FastAPI builds the connective tissue that lets apps talk to servers — the invisible plumbing behind an app checking the weather or processing a payment. Its trick is using the descriptions already in your code to automatically generate an interactive webpage where anyone can test the connection by clicking buttons, no separate manual required. It also catches bad or malformed data before it reaches your program, like a bouncer checking IDs at the door. That mix of speed and built-in safety is what made it explode in popularity since its 2018 release.
See it in action
This code sets up a web service that replies with a friendly greeting message whenever its address is visited; it’s started using a separate helper program called Uvicorn.
from fastapi import FastAPI
app = FastAPI()
@app.get("/")
def read_root():
return {"message": "Hello, world!"}
Why would a non-developer care?
Every time an app on your phone fetches fresh data — a delivery tracker updating, a ride-share app finding your driver — something like FastAPI is often working behind the scenes to make that exchange fast and reliable.
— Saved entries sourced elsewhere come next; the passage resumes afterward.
(** * The operator algebra of [pycsou.abc.operator]

    A shallow embedding of the class hierarchy, the property (capability)
    introspection, the object store and the algebraic combinators of
    [src/pycsou/abc/operator.py], followed by the properties of the
    specification that were checked against it.

    Conventions.
    - Python classes are the constructors of [PyClass]; their bases and the
      names bound in their bodies are transcribed in [bases] and
      [class_body]; the method resolution order is computed from [bases] by
      C3 linearisation.
    - Python sets of property names are [gset string]; the order in which a
      set is iterated is not fixed by the language, it is a parameter
      ([set_order], [class_order]).
    - Operators are objects of a store ([heap]): a class and an instance
      dictionary.  Combinators are computations in a state-and-exception
      monad [M] over the store.
    - Arrays and real scalars are those of an abstract array module
      ([ArrayModule]); the precision decorator [enforce_precision] only
      changes the dtype of an array and is the identity on the values
      modelled here. *)

From Stdlib Require Import ZArith QArith Lia.
From stdpp Require Import base option list strings gmap.

Open Scope string_scope.
Open Scope Z_scope.
Open Scope list_scope.

(** ** Classes *)

Inductive PyClass :=
  | Property_ | SingledValued | Apply | Differential | Gradient | Adjoint
  | Proximal
  | Map | DiffMap | Func | ProxFunc | DiffFunc | LinOp | LinFunc
  | SquareOp | NormalOp | SelfAdjointOp | UnitOp | ProjOp | OrthProjOp
  | PosDefOp
  | HomothetyOp | IdentityOperator | ExplicitLinFunc.
(** C5.  When the driver processes a peeked block with no trusted block
    and an initial state whose last block height is 0, the collaborators
    returning and the part set made: if the hash of the initial state's
    validators differs from the block's validators hash, the driver
    leaves the loop, and the block is neither popped nor saved nor
    applied; if the two hashes are equal, the block is processed as
    every accepted block is (it becomes the trusted block, its request
    is popped, it is saved, then applied), and the adjacent verifier is
    not called. *)
Theorem genesis_validators_check env r l nb nblk parts :
  quiet env ->
  lastTrustedBlock r = None ->
  LastBlockHeight (initialState r) = 0 ->
  answer env _ pool_PeekBlock = Some nb ->
  block nb = Some nblk ->
  answer env _ (block_MakePartSet nblk BlockPartSizeBytes) = inl parts ->
  let l1 := set_didProcessCh l true in
  let id := {| BlockID_Hash := Block_Hash nblk;
               BlockID_PartSetHeader := PartSet_Header parts |} in
  let run := didProcess r l env in
  (ValidatorSet_Hash (Validators (initialState r)) <> ValidatorsHash (BlockHeader nblk) ->
   outcome_of run = Ret (r, l1, Return) /\
   count is_PopRequest (trace_of run) = 0%nat /\
   count is_SaveBlock (trace_of run) = 0%nat /\
   count is_ApplyBlock (trace_of run) = 0%nat /\
   count is_VerifyAdjacent (trace_of run) = 0%nat) /\
  (ValidatorSet_Hash (Validators (initialState r)) = ValidatorsHash (BlockHeader nblk) ->
   trace_of run =
     [Ev pool_PeekBlock; Ev (block_MakePartSet nblk BlockPartSizeBytes)] ++
     trace_of (applyPeeked r l1 nb nblk parts id env) /\
   outcome_of run = outcome_of (applyPeeked r l1 nb nblk parts id env) /\
   count is_PopRequest (trace_of run) = 1%nat /\
   count is_SaveBlock (trace_of run) = 1%nat /\
   count is_ApplyBlock (trace_of run) = 1%nat /\
   count is_VerifyAdjacent (trace_of run) = 0%nat /\
   match answer env _ (blockExec_ApplyBlock (state l) id nblk) with
   | inl state' =>
     exists lastHundred',
       outcome_of run =
         Ret (set_lastTrustedBlock r (Some nb),
              {| state := state';
                 blocksSynced := Int.wrapu64 (blocksSynced l + 1);
                 lastHundred := lastHundred';
                 didProcessCh := true |},
              Continue)
   | inr err =>
     outcome_of run =
       Panic (PanicSprintf "failed to process committed block (%d:%X): %v"
                [ArgInt (Height (BlockHeader nblk)); ArgBytes (Block_Hash nblk);
                 ArgError err])
   end).
Proof.
  intros Hq Hnil Hzero Hpeek Hblk Hparts l1 id run.
  assert (loadTrusted r env = ([], Ret r)) as Hload.
  { unfold loadTrusted. rewrite Hnil, Hzero. reflexivity. }
  assert (forall ltb, lastTrustedBlock r = Some ltb -> block ltb = None) as Hnone
    by (intros ltb E; rewrite Hnil in E; discriminate).
  pose proof (didProcess_no_trusted env r l nb nblk parts [] r
                Hq Hpeek Hblk Hparts Hload Hnone) as Hrun.
  fold run in Hrun. split.
  - intros Hne. apply bytes_Equal_false in Hne. rewrite Hne in Hrun.
    rewrite Hrun. repeat split.
  - intros Heq. apply bytes_Equal_true in Heq. rewrite Heq in Hrun.
    cbv zeta in Hrun. fold l1 id in Hrun.
    destruct (applyPeeked_quiet r l1 nb nblk parts id env Hq)
      as (rest & Htr & Hpop & Hsave & Happly & Hver & Hout).
    assert (trace_of run =
              [Ev pool_PeekBlock; Ev (block_MakePartSet nblk BlockPartSizeBytes)] ++
              trace_of (applyPeeked r l1 nb nblk parts id env)) as Et
      by (rewrite Hrun; reflexivity).
    assert (outcome_of run = outcome_of (applyPeeked r l1 nb nblk parts id env)) as Eo
      by (rewrite Hrun; reflexivity).
    rewrite Eo, Et. split; [reflexivity|]. split; [reflexivity|].
    rewrite Htr, !count_app, Hpop, Hsave, Happly, Hver.
    repeat (split; [reflexivity|]).
    exact Hout.
Qed.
Faster, safer plumbing means fewer app crashes and quicker feature releases.
Real-world examples
Microsoft, Uber, and Netflix have all publicly discussed using FastAPI for internal and external services. Engineers used to hand-write documentation for every connection point separately, which drifted out of date almost immediately and caused real integration bugs — FastAPI closes that gap by generating the docs directly from the code itself.
Who uses it
Teams building the background services that mobile apps and other software connect to, especially where speed of development and correctness both matter.
How it compares to alternatives
FastAPI is often compared to Flask, which it outpaces on raw speed and automatic documentation, though Flask still has a larger library ecosystem built up over more years. FastAPI sits on top of Starlette for its web handling, so the two are close cousins rather than true rivals.
Fun fact
FastAPI was created by Sebastián Ramírez, known online as ‘tiangolo,’ and it’s benchmarked as one of the fastest Python frameworks available, close to some Node.js and Go frameworks.